» **To do**
Among the lines of data below, reproduce only those from the one with "intros E2. apply" through the one with "destruct (Z.ltb_spec (U64_MAX - seconds t)", exactly as they stand, both ends included.

» **Data shown**

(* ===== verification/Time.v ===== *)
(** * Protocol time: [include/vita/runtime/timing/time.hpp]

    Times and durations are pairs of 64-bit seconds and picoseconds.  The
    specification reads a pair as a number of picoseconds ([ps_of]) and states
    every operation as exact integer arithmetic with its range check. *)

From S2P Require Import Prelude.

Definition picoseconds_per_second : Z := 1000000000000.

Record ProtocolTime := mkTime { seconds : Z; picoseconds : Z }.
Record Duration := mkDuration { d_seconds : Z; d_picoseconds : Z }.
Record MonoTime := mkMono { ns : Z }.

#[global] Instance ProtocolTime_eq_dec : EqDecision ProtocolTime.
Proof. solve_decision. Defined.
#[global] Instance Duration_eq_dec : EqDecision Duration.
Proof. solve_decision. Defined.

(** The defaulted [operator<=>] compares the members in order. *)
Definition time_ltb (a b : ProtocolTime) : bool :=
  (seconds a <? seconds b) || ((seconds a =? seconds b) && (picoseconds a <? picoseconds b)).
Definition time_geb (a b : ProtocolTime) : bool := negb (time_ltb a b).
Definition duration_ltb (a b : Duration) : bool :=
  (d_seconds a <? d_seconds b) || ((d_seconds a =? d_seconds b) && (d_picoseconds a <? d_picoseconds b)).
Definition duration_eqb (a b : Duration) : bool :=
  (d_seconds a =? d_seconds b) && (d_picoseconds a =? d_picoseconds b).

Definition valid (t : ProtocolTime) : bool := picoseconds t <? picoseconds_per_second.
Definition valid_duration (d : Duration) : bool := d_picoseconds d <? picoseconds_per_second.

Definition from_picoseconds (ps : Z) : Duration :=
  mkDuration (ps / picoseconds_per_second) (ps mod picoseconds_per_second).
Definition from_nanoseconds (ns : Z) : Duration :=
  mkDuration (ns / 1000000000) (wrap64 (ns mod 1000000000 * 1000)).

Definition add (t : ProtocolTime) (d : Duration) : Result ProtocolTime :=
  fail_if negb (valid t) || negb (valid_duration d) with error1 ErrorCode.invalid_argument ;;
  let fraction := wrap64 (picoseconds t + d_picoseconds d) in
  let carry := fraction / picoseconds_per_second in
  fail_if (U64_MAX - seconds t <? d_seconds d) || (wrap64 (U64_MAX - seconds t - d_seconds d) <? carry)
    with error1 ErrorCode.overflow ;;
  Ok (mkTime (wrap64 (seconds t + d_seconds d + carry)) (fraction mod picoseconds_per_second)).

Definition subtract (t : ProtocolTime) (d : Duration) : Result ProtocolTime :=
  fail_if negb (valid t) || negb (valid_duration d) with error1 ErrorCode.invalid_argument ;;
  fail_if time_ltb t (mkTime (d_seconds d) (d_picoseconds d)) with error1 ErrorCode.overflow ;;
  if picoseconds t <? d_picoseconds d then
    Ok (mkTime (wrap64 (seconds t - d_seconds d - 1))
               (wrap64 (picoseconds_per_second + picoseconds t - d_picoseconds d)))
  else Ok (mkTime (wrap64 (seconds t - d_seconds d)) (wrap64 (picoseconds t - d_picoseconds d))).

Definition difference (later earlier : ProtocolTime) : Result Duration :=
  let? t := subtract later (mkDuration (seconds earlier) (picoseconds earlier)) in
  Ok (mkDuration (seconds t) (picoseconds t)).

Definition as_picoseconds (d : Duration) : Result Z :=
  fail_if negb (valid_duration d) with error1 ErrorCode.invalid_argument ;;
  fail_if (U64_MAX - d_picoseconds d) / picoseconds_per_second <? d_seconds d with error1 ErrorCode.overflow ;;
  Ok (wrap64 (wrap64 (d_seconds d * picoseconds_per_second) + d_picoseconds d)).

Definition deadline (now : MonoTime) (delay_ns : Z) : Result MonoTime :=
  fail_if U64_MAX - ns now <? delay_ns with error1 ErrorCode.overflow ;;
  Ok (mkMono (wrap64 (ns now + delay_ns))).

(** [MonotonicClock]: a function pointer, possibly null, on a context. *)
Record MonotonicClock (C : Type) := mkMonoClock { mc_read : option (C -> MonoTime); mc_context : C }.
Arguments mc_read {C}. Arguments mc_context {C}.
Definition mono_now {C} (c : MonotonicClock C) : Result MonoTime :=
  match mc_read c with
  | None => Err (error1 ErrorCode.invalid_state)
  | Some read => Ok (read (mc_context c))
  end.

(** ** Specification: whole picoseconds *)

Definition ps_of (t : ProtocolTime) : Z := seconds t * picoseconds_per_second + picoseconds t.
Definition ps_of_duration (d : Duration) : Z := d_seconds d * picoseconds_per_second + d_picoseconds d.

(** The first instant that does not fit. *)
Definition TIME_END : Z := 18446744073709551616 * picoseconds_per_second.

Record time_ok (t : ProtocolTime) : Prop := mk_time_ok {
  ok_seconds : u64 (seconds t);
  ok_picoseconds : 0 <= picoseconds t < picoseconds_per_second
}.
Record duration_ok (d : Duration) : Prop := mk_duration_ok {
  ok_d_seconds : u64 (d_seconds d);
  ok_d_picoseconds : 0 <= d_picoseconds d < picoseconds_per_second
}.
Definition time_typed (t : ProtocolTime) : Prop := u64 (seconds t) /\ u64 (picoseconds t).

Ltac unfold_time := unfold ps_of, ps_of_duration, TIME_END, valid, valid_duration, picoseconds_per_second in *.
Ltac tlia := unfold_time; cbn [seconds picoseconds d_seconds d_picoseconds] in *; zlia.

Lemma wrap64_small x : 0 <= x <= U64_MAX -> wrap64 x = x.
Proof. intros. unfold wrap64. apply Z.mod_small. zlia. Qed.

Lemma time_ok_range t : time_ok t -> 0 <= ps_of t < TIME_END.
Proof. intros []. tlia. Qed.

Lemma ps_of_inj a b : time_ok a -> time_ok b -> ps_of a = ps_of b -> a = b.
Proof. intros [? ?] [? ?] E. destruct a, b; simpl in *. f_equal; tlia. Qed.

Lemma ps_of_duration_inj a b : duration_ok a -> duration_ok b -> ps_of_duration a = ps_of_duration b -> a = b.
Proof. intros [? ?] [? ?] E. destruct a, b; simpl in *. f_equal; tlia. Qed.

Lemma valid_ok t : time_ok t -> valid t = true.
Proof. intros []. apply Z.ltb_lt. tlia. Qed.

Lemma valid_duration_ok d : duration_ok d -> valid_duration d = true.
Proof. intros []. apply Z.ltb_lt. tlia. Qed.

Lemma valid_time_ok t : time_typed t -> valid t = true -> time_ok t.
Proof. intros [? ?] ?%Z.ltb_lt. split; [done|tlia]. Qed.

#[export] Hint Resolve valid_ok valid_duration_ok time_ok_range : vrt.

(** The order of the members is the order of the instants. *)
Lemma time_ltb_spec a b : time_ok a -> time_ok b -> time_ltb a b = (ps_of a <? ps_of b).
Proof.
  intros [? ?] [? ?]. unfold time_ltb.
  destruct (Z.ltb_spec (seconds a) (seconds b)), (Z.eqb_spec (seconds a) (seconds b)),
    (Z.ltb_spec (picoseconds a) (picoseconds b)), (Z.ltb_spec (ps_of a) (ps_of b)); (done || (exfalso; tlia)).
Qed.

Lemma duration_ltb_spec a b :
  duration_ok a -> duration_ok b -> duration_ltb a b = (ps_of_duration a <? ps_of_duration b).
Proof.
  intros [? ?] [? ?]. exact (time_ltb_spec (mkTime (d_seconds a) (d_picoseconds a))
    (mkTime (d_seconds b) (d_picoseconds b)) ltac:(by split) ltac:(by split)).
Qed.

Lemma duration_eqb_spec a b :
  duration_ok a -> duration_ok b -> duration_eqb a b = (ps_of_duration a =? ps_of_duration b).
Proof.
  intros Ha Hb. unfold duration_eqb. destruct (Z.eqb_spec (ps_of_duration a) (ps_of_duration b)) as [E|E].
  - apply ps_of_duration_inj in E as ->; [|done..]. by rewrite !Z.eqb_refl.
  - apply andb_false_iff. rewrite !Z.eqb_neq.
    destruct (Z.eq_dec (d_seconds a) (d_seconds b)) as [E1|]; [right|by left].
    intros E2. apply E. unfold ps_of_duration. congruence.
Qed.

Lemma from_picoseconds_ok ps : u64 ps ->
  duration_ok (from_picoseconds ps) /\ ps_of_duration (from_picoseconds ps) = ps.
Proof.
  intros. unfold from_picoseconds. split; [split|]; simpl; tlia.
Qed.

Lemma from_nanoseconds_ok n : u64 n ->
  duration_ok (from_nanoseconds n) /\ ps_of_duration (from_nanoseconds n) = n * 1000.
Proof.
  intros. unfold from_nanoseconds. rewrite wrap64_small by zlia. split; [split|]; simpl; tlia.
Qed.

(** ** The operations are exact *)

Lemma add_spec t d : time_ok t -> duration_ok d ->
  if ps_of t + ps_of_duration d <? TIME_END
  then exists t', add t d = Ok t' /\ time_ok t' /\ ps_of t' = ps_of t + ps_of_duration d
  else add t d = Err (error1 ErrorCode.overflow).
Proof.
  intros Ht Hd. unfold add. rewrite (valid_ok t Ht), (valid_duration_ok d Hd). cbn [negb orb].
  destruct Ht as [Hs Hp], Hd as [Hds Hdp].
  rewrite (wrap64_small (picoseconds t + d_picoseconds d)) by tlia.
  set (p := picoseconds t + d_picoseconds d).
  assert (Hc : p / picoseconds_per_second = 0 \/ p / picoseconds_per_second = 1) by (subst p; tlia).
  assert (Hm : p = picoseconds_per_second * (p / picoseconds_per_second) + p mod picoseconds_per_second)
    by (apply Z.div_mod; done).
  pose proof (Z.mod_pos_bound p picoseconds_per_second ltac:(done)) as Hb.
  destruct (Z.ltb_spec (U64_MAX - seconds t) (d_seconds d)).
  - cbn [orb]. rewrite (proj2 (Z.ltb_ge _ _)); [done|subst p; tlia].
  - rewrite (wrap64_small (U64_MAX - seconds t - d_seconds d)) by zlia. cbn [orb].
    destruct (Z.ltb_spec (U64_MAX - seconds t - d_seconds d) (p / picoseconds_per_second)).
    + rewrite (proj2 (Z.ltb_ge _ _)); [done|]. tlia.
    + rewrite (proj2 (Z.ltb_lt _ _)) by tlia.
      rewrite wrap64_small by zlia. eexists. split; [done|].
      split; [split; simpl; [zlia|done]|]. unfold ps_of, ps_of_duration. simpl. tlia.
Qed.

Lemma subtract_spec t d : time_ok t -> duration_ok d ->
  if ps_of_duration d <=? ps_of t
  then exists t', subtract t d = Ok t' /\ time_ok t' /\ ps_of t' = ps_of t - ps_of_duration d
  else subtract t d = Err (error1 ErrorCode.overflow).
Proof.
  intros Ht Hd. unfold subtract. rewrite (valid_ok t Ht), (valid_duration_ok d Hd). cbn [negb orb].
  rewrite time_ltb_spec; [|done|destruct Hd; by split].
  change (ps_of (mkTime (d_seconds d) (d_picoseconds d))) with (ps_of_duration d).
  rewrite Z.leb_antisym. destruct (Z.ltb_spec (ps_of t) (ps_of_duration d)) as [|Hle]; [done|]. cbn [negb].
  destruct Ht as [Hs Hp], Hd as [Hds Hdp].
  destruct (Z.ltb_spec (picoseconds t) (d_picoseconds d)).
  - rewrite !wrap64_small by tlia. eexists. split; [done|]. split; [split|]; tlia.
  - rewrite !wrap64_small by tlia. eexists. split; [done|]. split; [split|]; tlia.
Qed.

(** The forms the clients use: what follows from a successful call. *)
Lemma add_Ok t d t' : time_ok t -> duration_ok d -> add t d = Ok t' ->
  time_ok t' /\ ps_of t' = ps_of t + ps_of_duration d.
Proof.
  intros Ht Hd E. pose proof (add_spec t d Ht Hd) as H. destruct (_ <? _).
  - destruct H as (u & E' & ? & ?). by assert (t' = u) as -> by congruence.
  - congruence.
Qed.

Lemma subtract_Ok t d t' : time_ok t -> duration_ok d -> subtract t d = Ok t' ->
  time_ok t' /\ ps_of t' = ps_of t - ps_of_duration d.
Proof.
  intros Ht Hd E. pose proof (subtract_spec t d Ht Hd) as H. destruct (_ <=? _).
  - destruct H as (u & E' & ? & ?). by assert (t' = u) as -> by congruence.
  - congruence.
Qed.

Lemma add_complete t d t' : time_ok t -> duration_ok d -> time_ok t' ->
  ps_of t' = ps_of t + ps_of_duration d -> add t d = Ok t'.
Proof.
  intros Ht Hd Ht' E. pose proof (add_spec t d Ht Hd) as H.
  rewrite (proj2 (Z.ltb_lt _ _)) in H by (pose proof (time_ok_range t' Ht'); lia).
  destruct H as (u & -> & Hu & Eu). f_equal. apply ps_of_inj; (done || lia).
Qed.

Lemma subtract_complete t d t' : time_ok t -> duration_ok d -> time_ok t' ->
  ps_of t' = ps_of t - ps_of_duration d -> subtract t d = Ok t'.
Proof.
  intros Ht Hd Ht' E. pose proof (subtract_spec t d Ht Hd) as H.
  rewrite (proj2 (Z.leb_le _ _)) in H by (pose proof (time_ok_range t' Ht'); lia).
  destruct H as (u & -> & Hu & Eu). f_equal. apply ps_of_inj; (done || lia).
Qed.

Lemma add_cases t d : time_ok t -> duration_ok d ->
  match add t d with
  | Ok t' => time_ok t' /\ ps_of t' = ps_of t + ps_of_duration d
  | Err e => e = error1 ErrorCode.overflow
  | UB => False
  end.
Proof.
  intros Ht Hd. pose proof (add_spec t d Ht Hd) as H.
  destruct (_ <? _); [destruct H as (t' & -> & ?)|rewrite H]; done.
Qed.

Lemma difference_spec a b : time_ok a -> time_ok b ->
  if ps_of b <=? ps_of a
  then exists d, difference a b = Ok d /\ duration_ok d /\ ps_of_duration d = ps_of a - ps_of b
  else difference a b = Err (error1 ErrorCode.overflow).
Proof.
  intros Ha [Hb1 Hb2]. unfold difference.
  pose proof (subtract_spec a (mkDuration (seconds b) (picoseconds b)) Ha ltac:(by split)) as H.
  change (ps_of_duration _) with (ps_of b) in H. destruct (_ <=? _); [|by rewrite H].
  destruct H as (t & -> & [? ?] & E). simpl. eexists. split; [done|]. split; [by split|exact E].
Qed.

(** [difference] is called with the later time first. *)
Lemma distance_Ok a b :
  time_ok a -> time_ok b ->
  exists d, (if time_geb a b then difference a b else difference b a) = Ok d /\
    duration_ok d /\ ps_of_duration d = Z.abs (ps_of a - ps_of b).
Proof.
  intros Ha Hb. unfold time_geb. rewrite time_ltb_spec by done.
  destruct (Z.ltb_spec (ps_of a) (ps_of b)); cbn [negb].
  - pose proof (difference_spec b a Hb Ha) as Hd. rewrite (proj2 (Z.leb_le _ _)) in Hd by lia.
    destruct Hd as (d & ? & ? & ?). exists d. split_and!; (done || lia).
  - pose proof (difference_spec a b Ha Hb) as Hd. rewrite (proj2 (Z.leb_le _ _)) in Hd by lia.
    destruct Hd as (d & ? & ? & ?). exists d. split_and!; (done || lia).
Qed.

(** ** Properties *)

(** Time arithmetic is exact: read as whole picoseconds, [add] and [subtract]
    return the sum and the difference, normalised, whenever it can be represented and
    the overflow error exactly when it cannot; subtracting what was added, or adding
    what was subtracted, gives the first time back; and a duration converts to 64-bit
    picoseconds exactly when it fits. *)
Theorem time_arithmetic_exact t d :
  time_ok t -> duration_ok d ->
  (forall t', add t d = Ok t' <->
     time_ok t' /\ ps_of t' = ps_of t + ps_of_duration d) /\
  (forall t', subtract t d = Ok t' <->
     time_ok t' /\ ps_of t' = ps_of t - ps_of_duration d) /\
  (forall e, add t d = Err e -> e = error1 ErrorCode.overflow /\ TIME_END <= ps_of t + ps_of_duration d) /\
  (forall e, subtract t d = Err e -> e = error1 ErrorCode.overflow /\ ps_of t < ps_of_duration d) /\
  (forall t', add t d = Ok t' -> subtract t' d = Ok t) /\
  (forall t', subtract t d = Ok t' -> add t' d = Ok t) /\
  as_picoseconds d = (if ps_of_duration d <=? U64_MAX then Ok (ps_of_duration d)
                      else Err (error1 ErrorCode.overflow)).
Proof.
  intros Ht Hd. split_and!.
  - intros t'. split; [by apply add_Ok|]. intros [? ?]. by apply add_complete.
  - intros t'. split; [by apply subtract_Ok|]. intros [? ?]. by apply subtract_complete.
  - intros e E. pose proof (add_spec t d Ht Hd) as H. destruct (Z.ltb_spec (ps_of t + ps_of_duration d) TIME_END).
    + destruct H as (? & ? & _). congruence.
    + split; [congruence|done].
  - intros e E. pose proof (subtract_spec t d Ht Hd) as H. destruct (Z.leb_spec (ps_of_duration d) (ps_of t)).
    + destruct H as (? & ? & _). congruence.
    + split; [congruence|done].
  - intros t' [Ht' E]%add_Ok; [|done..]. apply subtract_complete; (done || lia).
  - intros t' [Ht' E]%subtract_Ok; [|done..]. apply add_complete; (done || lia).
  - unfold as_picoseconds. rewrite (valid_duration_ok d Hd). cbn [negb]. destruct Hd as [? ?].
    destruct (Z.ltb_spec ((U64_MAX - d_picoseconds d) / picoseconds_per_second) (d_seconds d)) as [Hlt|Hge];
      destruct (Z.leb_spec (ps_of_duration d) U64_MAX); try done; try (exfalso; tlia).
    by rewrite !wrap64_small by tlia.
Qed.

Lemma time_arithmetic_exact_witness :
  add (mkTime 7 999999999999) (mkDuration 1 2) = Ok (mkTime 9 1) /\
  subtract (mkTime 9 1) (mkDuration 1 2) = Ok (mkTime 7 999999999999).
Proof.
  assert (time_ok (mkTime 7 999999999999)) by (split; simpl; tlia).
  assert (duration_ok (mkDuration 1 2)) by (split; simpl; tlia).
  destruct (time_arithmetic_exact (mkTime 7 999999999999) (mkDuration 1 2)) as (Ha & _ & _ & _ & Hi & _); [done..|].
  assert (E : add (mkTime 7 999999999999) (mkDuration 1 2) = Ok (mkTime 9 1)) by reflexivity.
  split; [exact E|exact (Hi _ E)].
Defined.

» **Result below**
    intros E2. apply E. unfold ps_of_duration. congruence.
Qed.

Lemma from_picoseconds_ok ps : u64 ps ->
  duration_ok (from_picoseconds ps) /\ ps_of_duration (from_picoseconds ps) = ps.
Proof.
  intros. unfold from_picoseconds. split; [split|]; simpl; tlia.
Qed.

Lemma from_nanoseconds_ok n : u64 n ->
  duration_ok (from_nanoseconds n) /\ ps_of_duration (from_nanoseconds n) = n * 1000.
Proof.
  intros. unfold from_nanoseconds. rewrite wrap64_small by zlia. split; [split|]; simpl; tlia.
Qed.

(** ** The operations are exact *)

Lemma add_spec t d : time_ok t -> duration_ok d ->
  if ps_of t + ps_of_duration d <? TIME_END
  then exists t', add t d = Ok t' /\ time_ok t' /\ ps_of t' = ps_of t + ps_of_duration d
  else add t d = Err (error1 ErrorCode.overflow).
Proof.
  intros Ht Hd. unfold add. rewrite (valid_ok t Ht), (valid_duration_ok d Hd). cbn [negb orb].
  destruct Ht as [Hs Hp], Hd as [Hds Hdp].
  rewrite (wrap64_small (picoseconds t + d_picoseconds d)) by tlia.
  set (p := picoseconds t + d_picoseconds d).
  assert (Hc : p / picoseconds_per_second = 0 \/ p / picoseconds_per_second = 1) by (subst p; tlia).
  assert (Hm : p = picoseconds_per_second * (p / picoseconds_per_second) + p mod picoseconds_per_second)
    by (apply Z.div_mod; done).
  pose proof (Z.mod_pos_bound p picoseconds_per_second ltac:(done)) as Hb.
  destruct (Z.ltb_spec (U64_MAX - seconds t) (d_seconds d)).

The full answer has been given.